(Exercise material)

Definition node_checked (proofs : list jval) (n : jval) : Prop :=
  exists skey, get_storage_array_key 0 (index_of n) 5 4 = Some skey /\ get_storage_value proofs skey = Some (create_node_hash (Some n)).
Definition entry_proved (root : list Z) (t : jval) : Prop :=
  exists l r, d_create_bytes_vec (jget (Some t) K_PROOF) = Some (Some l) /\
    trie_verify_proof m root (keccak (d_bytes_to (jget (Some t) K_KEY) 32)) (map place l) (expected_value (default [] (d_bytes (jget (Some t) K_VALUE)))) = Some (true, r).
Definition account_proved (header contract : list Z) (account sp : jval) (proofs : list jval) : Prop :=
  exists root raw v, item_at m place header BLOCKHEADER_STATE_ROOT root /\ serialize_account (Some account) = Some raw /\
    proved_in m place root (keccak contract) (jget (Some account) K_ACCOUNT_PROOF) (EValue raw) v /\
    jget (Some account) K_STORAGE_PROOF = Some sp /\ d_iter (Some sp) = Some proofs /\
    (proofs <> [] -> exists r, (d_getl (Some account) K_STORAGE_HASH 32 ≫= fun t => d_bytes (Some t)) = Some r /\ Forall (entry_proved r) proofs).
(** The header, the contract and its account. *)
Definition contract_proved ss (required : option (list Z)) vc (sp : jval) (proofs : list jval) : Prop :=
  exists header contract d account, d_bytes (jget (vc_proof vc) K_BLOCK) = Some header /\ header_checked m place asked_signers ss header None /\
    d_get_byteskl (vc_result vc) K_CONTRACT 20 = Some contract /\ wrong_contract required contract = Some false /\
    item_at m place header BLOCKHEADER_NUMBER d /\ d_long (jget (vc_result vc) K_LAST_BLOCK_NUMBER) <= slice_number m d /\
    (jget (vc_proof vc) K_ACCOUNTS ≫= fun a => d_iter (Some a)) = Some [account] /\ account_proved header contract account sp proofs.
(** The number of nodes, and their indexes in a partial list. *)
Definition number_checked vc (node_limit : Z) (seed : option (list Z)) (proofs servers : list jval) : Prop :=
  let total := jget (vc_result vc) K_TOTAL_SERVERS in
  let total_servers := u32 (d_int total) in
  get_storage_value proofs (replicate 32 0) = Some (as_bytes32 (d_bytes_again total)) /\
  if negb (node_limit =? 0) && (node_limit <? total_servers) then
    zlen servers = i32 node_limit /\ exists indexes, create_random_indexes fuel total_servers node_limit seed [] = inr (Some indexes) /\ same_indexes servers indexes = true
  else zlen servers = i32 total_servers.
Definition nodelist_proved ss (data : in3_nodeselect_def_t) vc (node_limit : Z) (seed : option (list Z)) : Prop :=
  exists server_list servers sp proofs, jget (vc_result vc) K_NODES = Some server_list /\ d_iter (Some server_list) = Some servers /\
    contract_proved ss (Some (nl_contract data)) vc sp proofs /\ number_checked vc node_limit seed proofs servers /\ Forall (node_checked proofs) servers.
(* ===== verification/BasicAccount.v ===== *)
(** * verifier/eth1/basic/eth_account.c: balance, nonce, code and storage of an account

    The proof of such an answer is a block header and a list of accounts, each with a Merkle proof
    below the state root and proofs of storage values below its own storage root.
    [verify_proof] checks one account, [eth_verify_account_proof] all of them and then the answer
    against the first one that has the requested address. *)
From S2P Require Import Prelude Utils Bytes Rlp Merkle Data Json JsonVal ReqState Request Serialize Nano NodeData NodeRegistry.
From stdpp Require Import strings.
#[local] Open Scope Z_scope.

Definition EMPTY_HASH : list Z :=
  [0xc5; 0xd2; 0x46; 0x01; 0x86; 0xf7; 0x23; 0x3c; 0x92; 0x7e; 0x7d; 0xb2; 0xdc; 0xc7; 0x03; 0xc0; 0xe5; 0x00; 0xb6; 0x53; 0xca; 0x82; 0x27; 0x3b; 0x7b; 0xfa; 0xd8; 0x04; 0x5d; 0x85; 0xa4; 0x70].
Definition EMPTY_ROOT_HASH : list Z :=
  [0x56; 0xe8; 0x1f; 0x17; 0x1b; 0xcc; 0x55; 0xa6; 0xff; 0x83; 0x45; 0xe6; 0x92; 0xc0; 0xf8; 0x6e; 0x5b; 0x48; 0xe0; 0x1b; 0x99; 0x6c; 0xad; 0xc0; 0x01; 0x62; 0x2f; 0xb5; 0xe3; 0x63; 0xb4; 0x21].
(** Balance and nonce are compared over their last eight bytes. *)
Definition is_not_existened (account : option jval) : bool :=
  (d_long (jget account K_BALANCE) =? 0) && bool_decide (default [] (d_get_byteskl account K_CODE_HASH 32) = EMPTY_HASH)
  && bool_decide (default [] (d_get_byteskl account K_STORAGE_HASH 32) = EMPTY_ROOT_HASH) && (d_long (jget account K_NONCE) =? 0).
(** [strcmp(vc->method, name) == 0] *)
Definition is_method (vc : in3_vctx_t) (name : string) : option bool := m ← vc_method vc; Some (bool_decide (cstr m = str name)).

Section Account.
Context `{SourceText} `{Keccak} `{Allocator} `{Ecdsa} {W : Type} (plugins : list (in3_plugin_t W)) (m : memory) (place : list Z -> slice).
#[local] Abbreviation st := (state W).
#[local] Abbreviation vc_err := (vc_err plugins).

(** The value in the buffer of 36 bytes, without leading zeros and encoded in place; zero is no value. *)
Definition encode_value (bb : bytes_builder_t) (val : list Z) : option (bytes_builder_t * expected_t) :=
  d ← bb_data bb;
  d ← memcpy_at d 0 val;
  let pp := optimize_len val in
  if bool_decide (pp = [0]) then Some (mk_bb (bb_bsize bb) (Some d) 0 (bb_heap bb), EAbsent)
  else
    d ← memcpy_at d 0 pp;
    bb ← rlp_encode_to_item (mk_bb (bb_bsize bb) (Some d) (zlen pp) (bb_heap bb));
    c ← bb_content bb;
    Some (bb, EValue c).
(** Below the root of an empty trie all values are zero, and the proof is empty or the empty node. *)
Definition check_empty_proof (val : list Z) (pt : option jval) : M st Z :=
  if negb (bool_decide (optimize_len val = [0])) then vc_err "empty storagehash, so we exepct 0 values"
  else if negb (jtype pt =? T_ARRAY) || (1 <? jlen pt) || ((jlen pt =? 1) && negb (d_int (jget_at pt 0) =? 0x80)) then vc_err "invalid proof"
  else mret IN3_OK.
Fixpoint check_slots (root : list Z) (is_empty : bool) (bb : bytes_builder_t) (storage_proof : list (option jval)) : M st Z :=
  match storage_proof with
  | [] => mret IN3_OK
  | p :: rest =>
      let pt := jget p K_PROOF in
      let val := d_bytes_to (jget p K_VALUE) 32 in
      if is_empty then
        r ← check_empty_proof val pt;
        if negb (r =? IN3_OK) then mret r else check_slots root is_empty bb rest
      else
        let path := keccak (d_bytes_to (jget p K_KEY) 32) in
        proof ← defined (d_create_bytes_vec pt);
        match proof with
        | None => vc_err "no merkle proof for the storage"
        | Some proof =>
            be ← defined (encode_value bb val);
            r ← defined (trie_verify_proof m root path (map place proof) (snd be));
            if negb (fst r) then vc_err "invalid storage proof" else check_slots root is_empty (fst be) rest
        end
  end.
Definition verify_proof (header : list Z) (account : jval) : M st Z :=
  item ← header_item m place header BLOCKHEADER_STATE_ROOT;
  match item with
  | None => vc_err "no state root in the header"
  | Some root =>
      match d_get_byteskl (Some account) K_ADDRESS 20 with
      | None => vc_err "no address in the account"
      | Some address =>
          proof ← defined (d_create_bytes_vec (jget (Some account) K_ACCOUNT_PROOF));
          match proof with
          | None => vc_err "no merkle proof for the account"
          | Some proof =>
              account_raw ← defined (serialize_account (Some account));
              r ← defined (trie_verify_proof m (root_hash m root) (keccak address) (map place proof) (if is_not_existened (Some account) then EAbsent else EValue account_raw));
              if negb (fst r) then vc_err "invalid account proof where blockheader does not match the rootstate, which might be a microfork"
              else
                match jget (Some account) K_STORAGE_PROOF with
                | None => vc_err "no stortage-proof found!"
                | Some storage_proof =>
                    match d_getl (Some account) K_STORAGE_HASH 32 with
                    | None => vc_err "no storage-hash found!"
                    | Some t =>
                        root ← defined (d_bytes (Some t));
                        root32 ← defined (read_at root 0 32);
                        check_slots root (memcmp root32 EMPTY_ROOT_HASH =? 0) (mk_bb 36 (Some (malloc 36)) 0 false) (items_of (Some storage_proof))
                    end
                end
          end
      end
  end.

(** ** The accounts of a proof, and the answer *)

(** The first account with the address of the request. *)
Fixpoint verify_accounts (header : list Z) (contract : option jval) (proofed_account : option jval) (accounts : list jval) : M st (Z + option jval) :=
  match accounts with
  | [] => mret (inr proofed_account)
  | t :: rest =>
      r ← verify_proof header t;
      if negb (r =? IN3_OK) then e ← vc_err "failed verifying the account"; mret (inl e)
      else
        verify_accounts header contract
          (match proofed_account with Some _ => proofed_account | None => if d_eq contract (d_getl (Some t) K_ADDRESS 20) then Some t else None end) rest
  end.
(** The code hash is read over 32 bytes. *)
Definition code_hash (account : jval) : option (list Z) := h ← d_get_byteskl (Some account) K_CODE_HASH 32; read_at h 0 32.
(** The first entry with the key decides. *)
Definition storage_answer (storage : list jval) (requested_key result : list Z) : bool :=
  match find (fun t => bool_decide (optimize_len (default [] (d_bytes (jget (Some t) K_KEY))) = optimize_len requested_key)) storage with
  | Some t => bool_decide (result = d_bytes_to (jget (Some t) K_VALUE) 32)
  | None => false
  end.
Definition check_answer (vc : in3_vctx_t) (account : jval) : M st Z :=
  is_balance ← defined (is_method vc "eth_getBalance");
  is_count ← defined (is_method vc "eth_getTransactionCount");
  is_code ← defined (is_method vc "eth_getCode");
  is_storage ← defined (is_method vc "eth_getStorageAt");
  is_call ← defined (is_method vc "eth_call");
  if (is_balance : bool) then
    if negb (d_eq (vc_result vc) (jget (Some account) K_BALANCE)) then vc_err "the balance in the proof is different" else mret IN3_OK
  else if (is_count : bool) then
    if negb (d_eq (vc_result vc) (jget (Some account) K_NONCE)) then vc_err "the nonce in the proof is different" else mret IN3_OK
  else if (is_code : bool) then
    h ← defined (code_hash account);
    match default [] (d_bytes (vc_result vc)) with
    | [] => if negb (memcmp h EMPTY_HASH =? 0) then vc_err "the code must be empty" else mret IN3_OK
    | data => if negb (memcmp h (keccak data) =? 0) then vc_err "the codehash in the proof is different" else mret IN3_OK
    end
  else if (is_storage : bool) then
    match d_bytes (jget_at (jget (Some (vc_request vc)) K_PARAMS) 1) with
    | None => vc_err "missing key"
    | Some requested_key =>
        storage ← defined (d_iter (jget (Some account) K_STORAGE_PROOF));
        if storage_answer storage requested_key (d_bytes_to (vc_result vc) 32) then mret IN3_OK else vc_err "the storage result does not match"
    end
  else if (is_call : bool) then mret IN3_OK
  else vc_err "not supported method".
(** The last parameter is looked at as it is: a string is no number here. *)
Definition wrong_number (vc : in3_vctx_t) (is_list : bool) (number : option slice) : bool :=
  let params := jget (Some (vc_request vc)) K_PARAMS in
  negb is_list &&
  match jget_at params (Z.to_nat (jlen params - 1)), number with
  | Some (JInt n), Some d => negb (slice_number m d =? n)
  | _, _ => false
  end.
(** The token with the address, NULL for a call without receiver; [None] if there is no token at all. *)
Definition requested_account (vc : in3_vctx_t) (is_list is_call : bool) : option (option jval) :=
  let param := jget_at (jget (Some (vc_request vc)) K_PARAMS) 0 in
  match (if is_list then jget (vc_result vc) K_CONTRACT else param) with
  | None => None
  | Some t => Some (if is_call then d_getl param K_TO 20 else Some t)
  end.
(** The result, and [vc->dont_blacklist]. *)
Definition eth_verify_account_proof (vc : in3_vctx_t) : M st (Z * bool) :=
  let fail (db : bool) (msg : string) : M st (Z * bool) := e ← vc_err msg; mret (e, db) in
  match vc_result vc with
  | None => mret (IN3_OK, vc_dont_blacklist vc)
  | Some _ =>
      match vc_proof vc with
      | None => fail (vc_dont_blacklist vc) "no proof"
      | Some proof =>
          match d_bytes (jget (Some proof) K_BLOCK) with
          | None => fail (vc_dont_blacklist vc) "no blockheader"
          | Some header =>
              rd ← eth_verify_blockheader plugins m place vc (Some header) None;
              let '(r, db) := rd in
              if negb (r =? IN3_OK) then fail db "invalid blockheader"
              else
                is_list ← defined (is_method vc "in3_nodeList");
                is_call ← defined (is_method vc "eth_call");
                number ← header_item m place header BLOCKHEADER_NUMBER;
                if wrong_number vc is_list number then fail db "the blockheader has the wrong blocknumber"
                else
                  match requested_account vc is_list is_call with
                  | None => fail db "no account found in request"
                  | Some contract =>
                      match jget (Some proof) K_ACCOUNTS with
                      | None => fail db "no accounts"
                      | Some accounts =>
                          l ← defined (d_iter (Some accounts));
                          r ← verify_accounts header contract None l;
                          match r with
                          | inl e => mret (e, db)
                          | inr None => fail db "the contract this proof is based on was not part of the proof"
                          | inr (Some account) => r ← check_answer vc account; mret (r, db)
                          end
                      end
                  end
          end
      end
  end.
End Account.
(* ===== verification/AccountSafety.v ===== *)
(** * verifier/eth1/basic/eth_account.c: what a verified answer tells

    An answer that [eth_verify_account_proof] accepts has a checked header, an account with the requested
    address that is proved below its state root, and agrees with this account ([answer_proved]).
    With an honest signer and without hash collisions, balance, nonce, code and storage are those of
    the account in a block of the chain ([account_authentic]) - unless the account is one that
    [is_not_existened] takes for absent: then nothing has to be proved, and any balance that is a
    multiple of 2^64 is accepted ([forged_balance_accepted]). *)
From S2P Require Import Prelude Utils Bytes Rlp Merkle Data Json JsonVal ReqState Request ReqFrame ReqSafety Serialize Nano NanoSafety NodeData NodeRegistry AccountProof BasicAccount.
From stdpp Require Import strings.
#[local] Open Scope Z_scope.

(End Exercise material)

▶ _Task_
The expected result is every line above containing the string "Fixpoint".

▶ _Exercise solution_
Fixpoint check_slots (root : list Z) (is_empty : bool) (bb : bytes_builder_t) (storage_proof : list (option jval)) : M st Z :=
Fixpoint verify_accounts (header : list Z) (contract : option jval) (proofed_account : option jval) (accounts : list jval) : M st (Z + option jval) :=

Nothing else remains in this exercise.